Bonobos

Les études menées sur les singes bonobos démontrent que ceux-ci portent haut le slogan « faites l’amour, pas la guerre »

 

Bonobo ou chimpanzé nain (Pan paniscus)

Population estimée : il n’existe actuellement aucune estimation fiable du nombre de bonobos

Taille : 0,70 à 1,00 m

Poids : 30 à 35 kg pour les femelles et jusqu’à 45 pour les mâles

Durée de vie : 40 ans en milieu naturel jusqu’à 60 ans (en captivité)
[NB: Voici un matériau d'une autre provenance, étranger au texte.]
(** Lines 213-251 of pollEndpoints: the reset, the creation of the tasks and
    the wait loop. *)
Definition run_cycle_split (API_ENDPOINTS : list string)
           (http : nat -> http_result) (sched : list (list nat)) (s : state)
  : bool * machine :=
  let s := serial MsgCycleStart s in
  let s := reset_counters (NUM_ENDPOINTS API_ENDPOINTS) s in
  let (sched', m) :=
    launch_tasks_split API_ENDPOINTS 0 (NUM_ENDPOINTS API_ENDPOINTS) http sched
                       (mkMachine [] no_registers s) in
  wait_tasks_split sched' m.

(** poll_cycle, with the scheduler of turns.  [None]: the slices of [sched]
    are used up and the wait loop has not been left. *)
Definition poll_cycle_split (API_ENDPOINTS : list string) (status : Z)
           (http : nat -> http_result) (sched : list (list nat)) (s : state)
  : option machine :=
  if negb (status =? WL_CONNECTED) then
    match run_code 0 [ISerial MsgCannotPoll;
                      ITake; IDigitalWrite RED_LED_PIN HIGH; IGive] s with
    | Some s' => Some (mkMachine [] no_registers s')
    | None => None
    end
  else
    let (left, m) := run_cycle_split API_ENDPOINTS http sched s in
    if left
    then Some (mkMachine (threads m) (regs m) (cycle_summary (shared m)))
    else None.

Definition pollEndpoints_split (API_ENDPOINTS : list string) (status : Z)
           (http : nat -> http_result) (sched : list (list nat)) (s : state)
  : option state :=
  option_map shared (poll_cycle_split API_ENDPOINTS status http sched s).

(** The tasks of the first [launched] endpoints are created; they keep the
    discipline of the mutex, and the counters and registers are within their
    bounds. *)
Definition split_inv (http : nat -> http_result) (total : nat) (s0 : state)
           (launched : nat) (m : machine) : Prop :=
  List.length (threads m) = launched /\
  (launched <= total)%nat /\
  discipline s0 (threads m) (shared m) /\
  counted_split (Z.of_nat total - Z.of_nat launched)
                (Z.of_nat (count_failed http launched)) (Z.of_nat total) m /\
  Z.of_nat total <= INT_MAX.

(** ** Proof automation *)

(** The case analysis of sendGetRequest: one goal per path through it. *)
Ltac request_paths r :=
  destruct r as [b c l];
  unfold sendGetRequestTask, sendGetRequest, is_success; simpl;
  destruct b; simpl;
  [ destruct (c >? 0) eqn:Hpos; simpl;
    [ destruct (c =? HTTP_CODE_OK) eqn:Hok; simpl
    | destruct (c =? HTTPC_ERROR_CONNECTION_REFUSED);
      [| destruct (c =? HTTPC_ERROR_CONNECTION_LOST);
         [| destruct (c =? HTTPC_ERROR_READ_TIMEOUT)]]; simpl ]
  | ].

(** The events a finished piece of task code has added to the trace, given
    the lemma that reads them off an extended trace. *)
Ltac read_new_events_with lem :=
  erewrite lem by (simpl; rewrite <- ?app_assoc; simpl; reflexivity).

(** * Properties *)

Arguments int_wrap : simpl never.
Arguments ulong_wrap : simpl never.

(** ** Arithmetic and traces *)

Lemma int_wrap_small (z : Z) : INT_MIN <= z <= INT_MAX -> int_wrap z = z.
Proof.
  unfold INT_MIN, INT_MAX, int_wrap; intros H.
  rewrite Z.mod_small by lia. lia.
Qed.

Lemma count_app (p : event -> bool) (l1 l2 : list event) :
  count p (l1 ++ l2) = (count p l1 + count p l2)%nat.
Proof. unfold count. now rewrite filter_app, length_app. Qed.

Lemma new_events_app (s s' : state) (evs : list event) :
  trace s' = trace s ++ evs -> new_events s s' = evs.
Proof.
  unfold new_events; intros ->.
  rewrite skipn_app, skipn_all, Nat.sub_diag. reflexivity.
Qed.

Lemma add_events_nil (s : state) : add_events s [] = s.
Proof. destruct s; unfold add_events; simpl. now rewrite app_nil_r. Qed.

Lemma add_events_app (s : state) (l1 l2 : list event) :
  add_events (add_events s l1) l2 = add_events s (l1 ++ l2).
Proof. unfold add_events; simpl. now rewrite app_assoc. Qed.

Lemma emit_add_events (e : event) (s : state) : emit e s = add_events s [e].
Proof. reflexivity. Qed.

(** ** One request task on its own *)

Lemma task_effect (me : nat) (index : Z) (r : http_result) (s : state) :
  ledMutex s = None ->
  exists s',
    run_code me (sendGetRequestTask index r) s = Some s' /\
    ledMutex s' = None /\
    tally s' = tally_step r (tally s) /\
    blue_led s' = blue_led s /\
    wasConnected s' = wasConnected s /\
    lastCheckTime s' = lastCheckTime s /\
    lastPollTime s' = lastPollTime s.
Proof.
  intros Hm. unfold tally, tally_step.
  request_paths r; rewrite Hm; simpl;
    try (destruct (failedRequests s =? 0); simpl);
    eexists; repeat split; reflexivity.
Qed.


(** C1. Recording the outcome of a worker: the remaining counter goes down by
    one; a worker that did not succeed adds one to the failed counter and
    turns the error LED on; a worker that succeeded leaves the failed counter
    alone and turns the error LED off when the failed counter is 0, and leaves
    the LED as it is otherwise.  The mutex is free when the worker starts and
    the two [int] counters do not overflow. *)
Theorem record_outcome (me : nat) (index : Z) (r : http_result) (s : state) :
  ledMutex s = None ->
  INT_MIN < activeRequests s <= INT_MAX ->
  INT_MIN <= failedRequests s < INT_MAX ->
  exists s',
    run_code me (sendGetRequestTask index r) s = Some s' /\
    activeRequests s' = activeRequests s - 1 /\
    (is_success r = false ->
       failedRequests s' = failedRequests s + 1 /\ red_led s' = HIGH) /\
    (is_success r = true ->
       failedRequests s' = failedRequests s /\
       (failedRequests s = 0 -> red_led s' = LOW) /\
       (failedRequests s <> 0 -> red_led s' = red_led s)).
Proof.
  intros Hm Ha Hf.
  destruct (task_effect me index r s Hm) as (s' & Hrun & _ & Ht & _).
  exists s'. split; [exact Hrun|].
  unfold tally, tally_step in Ht. injection Ht as Hact Hfail Hred.
  rewrite int_wrap_small in Hact by lia.
  split; [exact Hact|]. split; intros Hs; rewrite Hs in Hfail, Hred.
  - rewrite int_wrap_small in Hfail by lia. now split.
  - split; [exact Hfail|]. split; intros H0.
    + now rewrite H0 in Hred.
    + apply Z.eqb_neq in H0. now rewrite H0 in Hred.
Qed.

(** C4. Classification of the result of [http.GET()].  The worker prints
    exactly one result line, the line of the outcome the specification gives
    to the status code, and adds to the failed counter what that outcome
    counts for: nothing for Success (a positive code equal to HTTP_CODE_OK),
    one for HttpError (any other positive code) and one for TransportError
    (any code that is not positive).  The three cases cover every code. *)
Theorem classification (me : nat) (index code len : Z) (s : state) :
  ledMutex s = None ->
  INT_MIN <= failedRequests s < INT_MAX ->
  exists s',
    run_code me (sendGetRequest index (mkHttp true code len)) s = Some s' /\
    count is_result_line (new_events s s') = 1%nat /\
    In (Serial (result_line index len (spec_classify code))) (new_events s s') /\
    failedRequests s' = failedRequests s + tallied (spec_classify code) /\
    match spec_classify code with
    | Success => 0 < code /\ code = HTTP_CODE_OK
    | HttpError c => c = code /\ 0 < code /\ code <> HTTP_CODE_OK
    | TransportError c => c = code /\ code <= 0
    end.
Proof.
  intros Hm Hf.
  unfold sendGetRequest, spec_classify; simpl.
  rewrite Z.gtb_ltb.
  destruct (0 <? code) eqn:Hpos; simpl.
  - apply Z.ltb_lt in Hpos.
    destruct (code =? HTTP_CODE_OK) eqn:Hok; simpl; rewrite Hm; simpl.
    + apply Z.eqb_eq in Hok.
      destruct (failedRequests s =? 0); simpl;
        (eexists; split; [reflexivity|]);
        read_new_events_with new_events_app;
        simpl; repeat split; auto; lia.
    + apply Z.eqb_neq in Hok.
      (eexists; split; [reflexivity|]); read_new_events_with new_events_app.
      simpl. rewrite int_wrap_small by lia.
      repeat split; auto.
  - apply Z.ltb_ge in Hpos. rewrite Hm; simpl.
    destruct (code =? HTTPC_ERROR_CONNECTION_REFUSED);
      [| destruct (code =? HTTPC_ERROR_CONNECTION_LOST);
         [| destruct (code =? HTTPC_ERROR_READ_TIMEOUT)]];
      simpl; (eexists; split; [reflexivity|]);
      read_new_events_with new_events_app;
      simpl; rewrite int_wrap_small by lia; repeat split; auto.
Qed.


(** ** The poll cycle without workers *)

Lemma wait_tasks_eq (sched : list (list nat)) (c : tasks * state) :
  wait_tasks sched c =
  let s := emit (CounterRead ActiveRequests) (snd c) in
  if activeRequests s >? 0 then
    match sched with
    | [] => None
    | slice :: sched' =>
        wait_tasks sched' (run_tasks slice (fst c, delay 50 s))
    end
  else Some (fst c, s).
Proof. destruct sched; reflexivity. Qed.

(** C5. Called while the link is not connected, pollEndpoints turns the error
    LED on under the mutex and returns: the two counters keep their values, no
    task is created and no delay is made. *)
Theorem poll_without_link (API_ENDPOINTS : list string) (status : Z)
        (http : nat -> http_result) (sched : list (list nat)) (s : state) :
  status <> WL_CONNECTED ->
  ledMutex s = None ->
  exists s',
    pollEndpoints API_ENDPOINTS status http sched s = Some s' /\
    poll_cycle API_ENDPOINTS status http sched s = Some ([], s') /\
    trace s' = trace s ++ [Serial MsgCannotPoll; SemaphoreTake;
                           DigitalWrite RED_LED_PIN HIGH; SemaphoreGive] /\
    red_led s' = HIGH /\
    activeRequests s' = activeRequests s /\
    failedRequests s' = failedRequests s /\
    count is_counter_access (new_events s s') = 0%nat /\
    count is_task_create (new_events s s') = 0%nat /\
    count is_delay (new_events s s') = 0%nat.
Proof.
  intros Hst Hm. apply Z.eqb_neq in Hst.
  unfold pollEndpoints, poll_cycle. rewrite Hst; simpl. rewrite Hm; simpl.
  eexists. split; [reflexivity|]. split; [reflexivity|].
  read_new_events_with new_events_app. simpl. rewrite <- !app_assoc. simpl.
  repeat split; reflexivity.
Qed.

(** C9. With no endpoint configured and the link connected, the cycle creates
    no task, leaves its wait loop at the first test of the remaining counter,
    without any delay, and prints the summary of a successful cycle. *)
Theorem poll_no_endpoints (http : nat -> http_result) (sched : list (list nat))
        (s : state) :
  exists s',
    pollEndpoints [] WL_CONNECTED http sched s = Some s' /\
    poll_cycle [] WL_CONNECTED http sched s = Some ([], s') /\
    trace s' = trace s ++ [Serial MsgCycleStart;
                           CounterWrite ActiveRequests; CounterWrite FailedRequests;
                           CounterRead ActiveRequests;
                           CounterRead FailedRequests; Serial MsgCycleOk] /\
    activeRequests s' = 0 /\
    failedRequests s' = 0 /\
    count is_task_create (new_events s s') = 0%nat /\
    count is_delay (new_events s s') = 0%nat.
Proof.
  unfold pollEndpoints, poll_cycle. rewrite Z.eqb_refl; simpl.
  rewrite wait_tasks_eq; simpl.
  eexists. split; [reflexivity|]. split; [reflexivity|].
  read_new_events_with new_events_app. simpl. rewrite <- !app_assoc. simpl.
  repeat split; reflexivity.
Qed.

(** ** Workers that finish one after the other *)

Lemma run_workers_tally (rs : list http_result) :
  forall (i : nat) (s : state),
    ledMutex s = None ->
    exists s',
      run_workers i rs s = Some s' /\
      ledMutex s' = None /\
      tally s' = fold_left (fun c r => tally_step r c) rs (tally s).
Proof.
  induction rs as [|r rs IH]; intros i s Hm; cbn [run_workers fold_left].
  - now exists s.
  - destruct (task_effect (S i) (Z.of_nat i + 1) r s Hm)
      as (s1 & Hrun & Hm1 & Ht & _).
    rewrite Hrun, <- Ht. now apply IH.
Qed.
Habitat : forêt équatoriale humide et marécageuse

Gestation : 7 – 8 mois, un seul petit par portée

Statut de conservation UICN : EN En danger

98% des gènes contenus dans ses chromosomes sont identiques à ceux de l’homme. Ce qui suggère un lointain ancêtre commun.

Description du bonobo

Le bonobo est un peu plus petit et plus svelte que le chimpanzé. La partie supérieure de son corps et de ses membres est recouverte d’un poil noir. La face, sombre également, est glabre ainsi que la paume des mains et la plante des pieds. Certains spécimens ont les membres supérieurs totalement dépourvus de poils. Le visage plat est orné de deux yeux surmontés d’un bourrelet, de narines renfoncées et de lèvres proéminentes et rosées. Il arbore une curieuse coiffure avec la raie au milieu, de longs favoris et de petites oreilles rondes. Ses pattes postérieures sont plus longues que celles du chimpanzé, et ses bras, bien que musculeux semblent plus frêles. C’est le primate dont le comportement ressemble le plus à celui de l’Homme, même sur le plan sexuel.

 

bonobo Kev Chapman (2)
Bonobo. © Kev Chapman (flickr)

Habitat du bonobo

Le bonobo vit exclusivement dans la forêt équatoriale humide et marécageuse bordant le fleuve Congo au nord, les rivières Kasaï et Sankuru au sud, en République démocratique du Congo.

Comportement du bonobo

Le bonobo est un primate grégaire et social qui vit en bandes familiales de quelques dizaines d’individus. Parmi les grands singes, c’est le bonobo qui est le plus proche de l’Homme, tant sur le plan de la génétique que sur l’aspect comportemental. Il adopte plus fréquemment la position bipède que son cousin le chimpanzé. À l’inverse des autres hominidés dont les clans sont dirigés par un mâle dominant, le bonobo évolue au sein de groupes régis par un système matriarcal. Le singe est d’un naturel calme et pacifique. Les chamailleries ou les bagarres sont rares. Le comportement proche de l’humain qui prédomine chez ce singe, est… le sexe. En effet, avec l’épouillage, celui-ci joue un rôle très important dans le maintien de la cohésion sociale. Il est non seulement un exutoire aux relations conflictuelles, mais aussi employé pour des échanges plus courtois tel que le salut ou la réconciliation. Il peut servir également à exercer une pression.

 

Femelle Bonobo © Keith Roper (flickr)
Femelle Bonobo © Keith Roper (flickr)

Reproduction du bonobo

La femelle bonobo est sexuellement mature vers treize ans. Elle donne naissance à un jeune unique tous les quatre ans, au terme de 220 à 230 jours de gestation. Le jeune pèse entre 1,3 à 1,6 kg, qui reste dépendant de sa mère pendant quatre années.

 

Bonobo juvénile. © Pelican (flickr)
Bonobo juvénile. © Pelican (flickr)

Régime alimentaire du bonobo

Le bonobo est végétarien et ne consomme que très rarement de la viande. Généralement il se nourrit de fruit, de fleurs et du cœur des branches qu’il écorce. Il mange également des tiges et des feuilles de certaines plantes aquatiques. Le territoire sur lequel il évolue étant plus riche en nourriture, il utilise moins d’outils que le chimpanzé, mais sait se servir d’un bâton pour atteindre le cœur des fourmilières ou des termitières.

 

Bonobo © Becker1999 (flickr)
Bonobo © Becker1999 (flickr)

Menaces sur le bonobo

Bien qu’il ait été épargné par les guerres civiles du fait de la difficulté d’accès de son habitat, le bonobo est aujourd’hui menacé par la déforestation, la chasse car la chair des adultes est consommée en tant que viande de brousse, et par le trafic des jeunes qui sont capturés pour alimenter des collections privées ou servir d’animaux de compagnie. Personne ne sait combien de bonobos survivent dans ce territoire de moins en moins épargné. Probablement moins de 10 000. En 2005, une étude estimait que seul 23 % de l’habitat du bonobo pouvait être classé comme peu touché par les activités humaines. Si aucune action concrète n’est réalisée pour protéger le territoire du bonobo et le bonobo lui-même, les populations sauvages auront disparu dans deux ou trois décennies.